**What you have to do:**
Copy each line containing the word "declares" from the records that follow, please.

**Data supplied:**
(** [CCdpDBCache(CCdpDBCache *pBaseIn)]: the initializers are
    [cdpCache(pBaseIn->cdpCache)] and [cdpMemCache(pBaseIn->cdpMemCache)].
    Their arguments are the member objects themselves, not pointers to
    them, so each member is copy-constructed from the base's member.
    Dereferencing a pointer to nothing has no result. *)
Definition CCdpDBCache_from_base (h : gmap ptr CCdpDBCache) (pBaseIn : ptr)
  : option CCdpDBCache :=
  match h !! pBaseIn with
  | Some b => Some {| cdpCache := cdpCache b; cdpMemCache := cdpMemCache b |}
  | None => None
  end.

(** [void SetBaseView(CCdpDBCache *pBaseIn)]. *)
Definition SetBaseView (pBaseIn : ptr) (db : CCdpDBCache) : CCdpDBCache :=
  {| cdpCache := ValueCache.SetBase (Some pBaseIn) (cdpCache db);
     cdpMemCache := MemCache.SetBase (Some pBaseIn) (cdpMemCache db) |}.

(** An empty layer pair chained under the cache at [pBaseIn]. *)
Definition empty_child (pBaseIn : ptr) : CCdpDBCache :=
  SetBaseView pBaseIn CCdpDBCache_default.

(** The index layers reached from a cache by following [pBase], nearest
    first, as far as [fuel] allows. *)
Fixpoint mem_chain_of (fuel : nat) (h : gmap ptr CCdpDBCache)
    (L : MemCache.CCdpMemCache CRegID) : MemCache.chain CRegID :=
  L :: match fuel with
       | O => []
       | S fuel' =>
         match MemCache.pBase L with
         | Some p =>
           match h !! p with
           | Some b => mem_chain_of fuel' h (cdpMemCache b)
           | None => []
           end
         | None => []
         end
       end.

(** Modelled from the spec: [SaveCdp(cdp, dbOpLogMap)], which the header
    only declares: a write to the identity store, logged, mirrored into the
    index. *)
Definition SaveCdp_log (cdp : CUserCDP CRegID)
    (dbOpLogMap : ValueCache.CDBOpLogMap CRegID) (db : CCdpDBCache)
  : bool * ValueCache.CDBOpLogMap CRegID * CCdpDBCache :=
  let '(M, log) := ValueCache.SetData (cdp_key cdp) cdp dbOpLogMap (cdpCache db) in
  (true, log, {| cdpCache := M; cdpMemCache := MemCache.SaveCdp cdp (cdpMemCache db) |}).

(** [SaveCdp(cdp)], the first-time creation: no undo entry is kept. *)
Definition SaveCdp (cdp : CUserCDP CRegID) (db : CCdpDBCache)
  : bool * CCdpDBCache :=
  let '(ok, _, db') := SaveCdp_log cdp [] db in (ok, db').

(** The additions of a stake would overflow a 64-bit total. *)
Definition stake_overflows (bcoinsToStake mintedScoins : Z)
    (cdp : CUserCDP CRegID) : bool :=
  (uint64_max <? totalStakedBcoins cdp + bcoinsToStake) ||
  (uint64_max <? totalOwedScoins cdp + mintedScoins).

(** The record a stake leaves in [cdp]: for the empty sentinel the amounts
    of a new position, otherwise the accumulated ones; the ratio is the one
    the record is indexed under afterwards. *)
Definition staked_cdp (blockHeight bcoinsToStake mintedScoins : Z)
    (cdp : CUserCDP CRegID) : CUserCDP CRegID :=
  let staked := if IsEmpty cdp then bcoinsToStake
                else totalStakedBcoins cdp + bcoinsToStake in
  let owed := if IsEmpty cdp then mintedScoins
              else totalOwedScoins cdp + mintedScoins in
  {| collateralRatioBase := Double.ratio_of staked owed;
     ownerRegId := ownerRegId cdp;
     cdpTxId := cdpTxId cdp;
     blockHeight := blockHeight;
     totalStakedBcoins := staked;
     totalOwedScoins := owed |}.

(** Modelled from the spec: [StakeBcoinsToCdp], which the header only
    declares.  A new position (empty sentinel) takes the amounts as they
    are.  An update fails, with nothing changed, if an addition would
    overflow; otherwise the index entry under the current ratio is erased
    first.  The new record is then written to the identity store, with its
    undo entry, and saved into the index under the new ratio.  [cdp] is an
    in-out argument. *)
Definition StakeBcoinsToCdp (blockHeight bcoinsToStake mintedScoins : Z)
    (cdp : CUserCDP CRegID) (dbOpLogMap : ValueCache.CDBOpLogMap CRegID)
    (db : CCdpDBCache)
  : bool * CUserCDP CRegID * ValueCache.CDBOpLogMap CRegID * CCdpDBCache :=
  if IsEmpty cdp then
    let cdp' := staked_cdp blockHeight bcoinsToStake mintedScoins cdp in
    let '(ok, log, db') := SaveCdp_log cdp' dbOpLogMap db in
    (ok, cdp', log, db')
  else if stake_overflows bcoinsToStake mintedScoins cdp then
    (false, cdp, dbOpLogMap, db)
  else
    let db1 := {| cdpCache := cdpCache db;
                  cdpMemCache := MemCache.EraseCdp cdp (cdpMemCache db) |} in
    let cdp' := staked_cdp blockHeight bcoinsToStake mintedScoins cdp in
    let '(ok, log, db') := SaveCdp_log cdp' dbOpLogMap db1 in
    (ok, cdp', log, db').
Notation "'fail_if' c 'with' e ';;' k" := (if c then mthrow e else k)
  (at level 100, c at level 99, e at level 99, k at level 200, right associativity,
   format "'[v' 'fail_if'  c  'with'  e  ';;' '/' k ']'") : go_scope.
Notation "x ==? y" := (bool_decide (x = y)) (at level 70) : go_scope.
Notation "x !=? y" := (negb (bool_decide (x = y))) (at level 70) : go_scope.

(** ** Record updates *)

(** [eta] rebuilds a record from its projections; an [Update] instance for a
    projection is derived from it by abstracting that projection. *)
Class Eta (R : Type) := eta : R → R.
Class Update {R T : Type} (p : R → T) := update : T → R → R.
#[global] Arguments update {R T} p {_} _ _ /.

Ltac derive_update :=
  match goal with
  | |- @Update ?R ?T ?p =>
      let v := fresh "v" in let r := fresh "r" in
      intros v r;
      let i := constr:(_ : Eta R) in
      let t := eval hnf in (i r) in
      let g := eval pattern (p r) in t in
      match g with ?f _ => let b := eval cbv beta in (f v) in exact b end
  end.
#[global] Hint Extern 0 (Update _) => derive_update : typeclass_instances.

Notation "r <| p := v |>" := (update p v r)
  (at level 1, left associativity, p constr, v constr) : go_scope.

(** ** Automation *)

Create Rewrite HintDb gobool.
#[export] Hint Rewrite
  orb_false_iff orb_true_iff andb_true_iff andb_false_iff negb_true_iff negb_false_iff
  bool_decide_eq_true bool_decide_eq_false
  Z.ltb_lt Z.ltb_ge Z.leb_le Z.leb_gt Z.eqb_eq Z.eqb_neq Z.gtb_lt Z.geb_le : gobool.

**Answer section:**
    only declares: a write to the identity store, logged, mirrored into the
    declares.  A new position (empty sentinel) takes the amounts as they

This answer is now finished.